Авилова тогда, в 1898 году, вообразила, что Чехов описал в рассказе свое чувство к ней. Она нарисовала в воспоминаниях мелодраматическую картину своих захлебывающихся рыданий над книжкой журнала, которая от ее обильных слез стала «мокрой и сморщенной». Воспроизвела по памяти свое «неласковое» письмо Чехову, потому что при повторном чтении «умиление и нежность» вдруг сменились отчаянием и раздражением. В ее воспоминаниях было признание, к которому, наверно, присоединились бы многие из тех, кто читал рассказ «О любви»: «Из какого „высшего“ надо исходить — я не поняла. И что более важно, чем счастье или несчастье, грех или добродетель, — я тоже не знала».
Но это говорил герой Чехова. Что думал он сам — это и есть, может быть, тайна его переписки с Книппер. Тайна, которая если и приоткрывалась, мерцала, то в моменты особенного несовпадения настроения и душевного состояния супругов, моменты, неизбежные в браке. Их преодоление, может быть, и есть один из секретов семейного счастья, как личного счастья мужа и жены.
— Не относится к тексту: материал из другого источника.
(* ===== verification/LedgerTxnInv.v ===== *)
(** * Invariants of a ledger transaction

    What a transaction keeps true of its entries, its handles, its order book and
    its worst-best-offer map, relative to what its parent holds, and that
    recording an entry preserves it. *)

From stdpp Require Import base list gmap strings.
From Stdlib Require Import Sorting.Sorted.
From S2P Require Import Prelude Exchange Entries OfferOrder LedgerTxn.

Local Open Scope Z_scope.

Abbreviation View := (gmap InternalLedgerKey InternalLedgerEntry) (only parsing).

#[local] Arguments decide : simpl never.

(** ** The order of offers, for valid descriptors *)

Definition better (d d' : OfferDescriptor) : Prop := isBetterOffer d d' = true.

#[export] Instance better_dec d d' : Decision (better d d').
Proof. unfold better. apply _. Defined.

Lemma better_rank d d' : validDescriptor d -> validDescriptor d' ->
  (better d d' <-> betterRank (offerRank d) (offerRank d')).
Proof. apply isBetterOffer_rank. Qed.

Lemma better_irrefl d : validDescriptor d -> ~ better d d.
Proof. intros H. rewrite better_rank by done. apply betterRank_irrefl. Qed.

Lemma better_trans d1 d2 d3 :
  validDescriptor d1 -> validDescriptor d2 -> validDescriptor d3 ->
  better d1 d2 -> better d2 d3 -> better d1 d3.
Proof. intros H1 H2 H3. rewrite !better_rank by done. apply betterRank_trans. Qed.

Lemma better_asym d d' :
  validDescriptor d -> validDescriptor d' -> better d d' -> ~ better d' d.
Proof.
  intros H H' B B'. apply (better_irrefl d); [done|]. by apply (better_trans d d' d).
Qed.

Lemma better_total d d' :
  validDescriptor d -> validDescriptor d' -> od_offerID d <> od_offerID d' ->
  better d d' \/ better d' d.
Proof. intros H H' Hid. rewrite !better_rank by done. by apply betterRank_total. Qed.

Lemma betterRank_trichotomy x y : betterRank x y \/ x = y \/ betterRank y x.
Proof.
  destruct (decide (snd x = snd y)) as [E|Hne];
    [|destruct (betterRank_total x y Hne); auto].
  destruct x as [[[a b] c] d], y as [[[a' b'] c'] d']. cbn in E. subst d'.
  unfold betterRank, rankLt. cbn.
  destruct (Z.lt_trichotomy a a') as [|[->|]]; [left; lia| |right; right; lia].
  destruct (Z.lt_trichotomy b b') as [|[->|]]; [left; lia| |right; right; lia].
  destruct (Z.lt_trichotomy c c') as [|[->|]]; [left; lia| |right; right; lia].
  by right; left.
Qed.

(** An offer that [d1] is better than is also worse than every [d2] that [d1] is
    not better than. *)
Lemma not_better_trans d1 d2 d3 :
  validDescriptor d1 -> validDescriptor d2 -> validDescriptor d3 ->
  ~ better d1 d2 -> better d1 d3 -> better d2 d3.
Proof.
  intros H1 H2 H3. rewrite !better_rank by done. intros Hn Hb.
  destruct (betterRank_trichotomy (offerRank d1) (offerRank d2)) as [|[<-|]]; [done|done|].
  by apply (betterRank_trans _ (offerRank d1)).
Qed.

Lemma better_not_trans d1 d2 d3 :
  validDescriptor d1 -> validDescriptor d2 -> validDescriptor d3 ->
  better d1 d2 -> ~ better d3 d2 -> better d1 d3.
Proof.
  intros H1 H2 H3. rewrite !better_rank by done. intros Hb Hn.
  destruct (betterRank_trichotomy (offerRank d2) (offerRank d3)) as [?|[<-|]]; [|done|done].
  by apply (betterRank_trans _ (offerRank d2)).
Qed.
#[export] Instance sqlOffers_laws : OffersTableLaws owner.
Proof.
  constructor. intros db b s wt n Hdb Hwt. cbn. unfold sqlLoadBestOffers. destruct wt as [w|]; apply answer_table; try done.
  - unfold selectWorseOffers.
    set (Q1 := fun x => ofPair b s x /\ SFltb (priceAsDouble (od_price w)) (col_price x) = true).
    set (Q2 := fun x => ofPair b s x /\ SFeqb (col_price x) (priceAsDouble (od_price w)) = true /\ od_offerID w + 1 <= col_offerid x).
    eapply answer_ext; [|apply (union_answer (isRow owner db) rowBetter (rowBetter_irrefl owner db) (rowBetter_trans owner db)
      (rowBetter_total owner db) (rowBefore_better owner db)
      (fun x => isRow owner db x /\ Q1 x) (fun x => isRow owner db x /\ Q2 x)); try by apply select_answer].
    + intros x. cbn beta. assert (isRow owner db x -> (Q1 x \/ Q2 x <-> ofPair b s x /\ worse (Some w) (snd x))); [|tauto].
      intros Hx. destruct (worse_parts db w x Hwt Hx) as (E1 & E2 & E3). unfold Q1, Q2. rewrite E1, E2, E3.
      unfold betterRank, offerRank. cbn [fst snd]. rewrite (Z.le_succ_l (od_offerID w)). tauto.
    + tauto.
    + tauto.
    + intros x [Hx [_ H1]] [_ (_ & H2 & _)]. destruct (worse_parts db w x Hwt Hx) as (E1 & E2 & _).
      apply E1 in H1. apply E2 in H2. rewrite H2 in H1. destruct (rank (col_price x)) as [[? ?] ?]. unfold rankLt in H1. cbn in H1. lia.
  - eapply answer_ext; [|by apply select_answer]. intros x. cbn. tauto.
Qed.

End Laws.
Лазаревский записал в дневнике 24 августа 1901 года свое рассуждение о том, что «половой инстинкт имеет такую власть даже над интеллигентным человеком». А далее ответную реплику Чехова: «Я никогда на эти темы ничего не писал, потому что не испытывал этого. У меня половое влечение может возбудить только женщина, которая мне нравится как человек умный и сердечный. Правда, мне случалось „употреблять“ женщину не любя, но страсть пробуждали только те, которые нравились как люди». Заключало запись признание Лазаревского: «Насколько он <…> выше меня, скота, который редко может видеть равнодушно красивое тело и даже просто молодое».